Spastic cerebral palsy is the most common type of cerebral palsy. It typically involves stiff and tight muscles and joints, which can cause problems with mobility and fine motor skills. Children suffering from spastic cerebral palsy may experience stiffness mostly in their legs (diplegia), one side of the body (hemiplegia), or their limbs, torso, and face (quadriplegia). The brain damage that leads to cerebral palsy also may cause separate conditions, such as epilepsy.
This condition results from damage to the motor cortex or pyramidal tracts in the brain. The motor cortex regulates movement by sending signals to other parts of the brain. Thus, a child may struggle to control their movements if their motor cortex is damaged. Meanwhile, the pyramidal tracts transmit signals from the motor cortex to the spinal cord. A breakdown in this area can disrupt sensory functions.
In most cases, a doctor cannot diagnose spastic cerebral palsy as soon as a child is born. A diagnosis may not occur for years after birth. Parents and doctors should keep track of any developmental milestones related to movement that a child does not reach. Signs and symptoms of spastic cerebral palsy vary greatly, but children often exhibit:
Muscle stiffness and tension
Problems with joints and reflexes
Jerky or exaggerated movements
Difficulty walking, walking on tiptoes, or unusual gait
Contractures, which are when a deformity results from tightened or shortened muscles, joints, or tendons
A child may suffer from additional conditions related to the brain damage that caused the cerebral palsy. These may cause separate symptoms and require separate treatment.

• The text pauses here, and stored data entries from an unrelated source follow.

(** X10.  What [Start] queues.  When no entry of the index lies in the file
    as the scan begins (as in [New], which scans each file once, and in a
    rotation to a new file), then at the end of the scan the keys marked
    active are the keys whose entry lies in the file; [total_keys] is the
    number of records with data that were read, a key written twice counting
    twice; and these keys are appended to [keysReallocate], in some order,
    when [float64(active) / float64(total) < 0.1], and nothing is appended
    otherwise.  With no record with data in the file the quotient is no
    number and nothing is appended; with at most a thousand records and
    keys the test holds exactly when there is a record with data and ten
    times the active keys are fewer than the records with data. *)
Theorem Start_queues_live_keys (pq : PQ) (f : string) (pq' : PQ) :
  (∀ k r, Key pq !! k = Some r → File r ≠ f) →
  Start pq f = Some pq' →
  ∃ recs queued,
    decodes (content (disk (Open (set_File pq f))) f) 0 recs (CurOffset pq')
    ∧ keysReallocate pq' = keysReallocate pq ++ queued
    ∧ (if low_share (live_in (Key pq') f) (puts_in recs)
       then queued ≡ₚ live_keys (Key pq') f
       else queued = [])
    ∧ (puts_in recs = 0 → queued = [])
    ∧ (puts_in recs ≤ 1000 → live_in (Key pq') f ≤ 1000 →
       (low_share (live_in (Key pq') f) (puts_in recs) = true
        ↔ 0 < puts_in recs ∧ 10 * live_in (Key pq') f < puts_in recs)).
Proof.
  intros Hfresh HS.
  destruct (Start_sound _ _ _ HS) as (recs & Hrecs & _ & Hpq').
  set (pq1 := Open (set_File pq f)) in *.
  set (s := replay f (scan_init pq1) recs) in *.
  assert (total_keys s = puts_in recs) as Htot.
  { unfold s. by rewrite replay_total_keys. }
  assert (active_keys (block_keys s) ≡ₚ live_keys (Key pq') f) as Hperm.
  { apply NoDup_Permutation;
      [apply NoDup_active_keys | apply NoDup_live_keys |].
    intros k. rewrite elem_of_active_keys, elem_of_live_keys.
    rewrite Hpq'. simpl. apply replay_block_keys.
    intros k'. simpl. rewrite lookup_empty. split; [done |].
    intros (r & Hr & Hf). by destruct (Hfresh k' r Hr). }
  assert (Z.of_nat (length (active_keys (block_keys s)))
          = live_in (Key pq') f) as Hlen.
  { by rewrite Hperm, length_live_keys. }
  assert (puts_in recs = 0 → live_in (Key pq') f = 0) as Hnone.
  { intros H0. rewrite <- Hlen. rewrite Hperm.
    destruct (live_keys (Key pq') f) as [|k l] eqn:Hl; [done |].
    exfalso.
    assert (k ∈ active_keys (block_keys s)) as Hin by (rewrite Hperm; left).
    apply elem_of_active_keys in Hin.
    assert (∀ recs' s0, puts_in recs' = 0 →
              block_keys (replay f s0 recs') !! k = Some true →
              block_keys s0 !! k = Some true) as Hb.
    { clear. unfold puts_in.
      induction recs' as [|[[k0 v] n] recs' IH]; intros s0 H0; [done |].
      simpl. fold (replay f (scan_record f s0 k0 v n) recs').
      rewrite filter_cons in H0. simpl in H0.
      case_decide as Hv; [done |]. intros Hk. apply IH in Hk; [| done].
      unfold scan_record in Hk. destruct (Z.ltb_spec 0 (len v)); [lia |].
      destruct (memkey s0 !! string_of_list_ascii k0); [| done].
      simpl in Hk. destruct (decide (k = string_of_list_ascii k0)) as [-> |].
      - by rewrite lookup_insert_eq in Hk.
      - by rewrite lookup_insert_ne in Hk. }
    by apply (Hb recs (scan_init pq1)) in Hin. }
  exists recs.
  exists (if low_share (live_in (Key pq') f) (puts_in recs)
          then active_keys (block_keys s) else []).
  split; [done |]. split.
  - rewrite Hpq' at 1. simpl keysReallocate. fold s.
    rewrite Hlen, Htot. destruct (low_share _ _); [done |].
    by rewrite app_nil_r.
  - split; [by destruct (low_share _ _) |]. split.
    + intros H0. rewrite H0, (Hnone H0). by rewrite low_share_none.
    + intros Hp Hl. pose proof (live_in_nonneg (Key pq') f).
      assert (0 ≤ puts_in recs) by (unfold puts_in; lia).
      rewrite low_share_small by lia.
      rewrite andb_true_iff, !Z.ltb_lt. done.
Qed.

Treatment for Spastic Cerebral Palsy
Children suffering from spastic cerebral palsy often find that therapy allows them to lead relatively fulfilling lives. One common type of therapy is physical therapy, which involves exercises that improve flexibility, often by stretching out muscles to reduce tension. This can increase range of motion and enhance movement. In addition to physical therapy, a child may benefit from occupational therapy. This focuses primarily on improving the ability to handle everyday tasks independently, including self-care, schoolwork, and potentially job duties. Occupational therapy exercises may boost coordination and strength, while helping a child control the movements of certain muscle groups.
If a child struggles with speaking, swallowing, or breathing, a doctor may arrange for speech therapy. This can help a child strengthen their oral muscles and convey their thoughts more effectively. A child may be able to function more confidently in public and develop stronger relationships with other people.
In other situations, a doctor may prescribe medications for spastic cerebral palsy. These medications are generally designed to relax muscles and reduce stiffness. (Sometimes a child may need medications for secondary conditions caused by the brain damage as well.) A doctor may recommend surgery in some cases, such as when a child suffers from joint dislocations, shortened muscles, or problems with sensory perception that disrupt their movement. Some children may use assistive devices to complement therapy, medications, or surgeries.
Compensation for Spastic Cerebral Palsy
Parents of a child who suffers from spastic cerebral palsy may incur substantial costs. Most forms of treatment for this condition are expensive, and a child may need them indefinitely, since there is no cure. Many cerebral palsy cases arise from brain damage that could have been prevented if a health care provider had used the proper care. Errors during pregnancy or labor and delivery can support medical malpractice lawsuits. These can allow a family to recover the compensation that they need to deal with the consequences of cerebral palsy.
To preserve their right to compensation, parents usually must file the claim within a time period provided by law. This is known as the statute of limitations, which varies by state. Unless an exception applies, a claim will be dismissed if it does not fall within the statute of limitations, even if it is substantively strong. Thus, parents should contact a birth injury attorney as soon as they suspect that medical malpractice may have played a role in causing their child’s spastic cerebral palsy. These cases usually hinge on expert testimony, which may be presented by a doctor who is familiar with the defendant’s specialty. An attorney can retain a credible expert and navigate a case through procedural nuances more smoothly than most ordinary people can.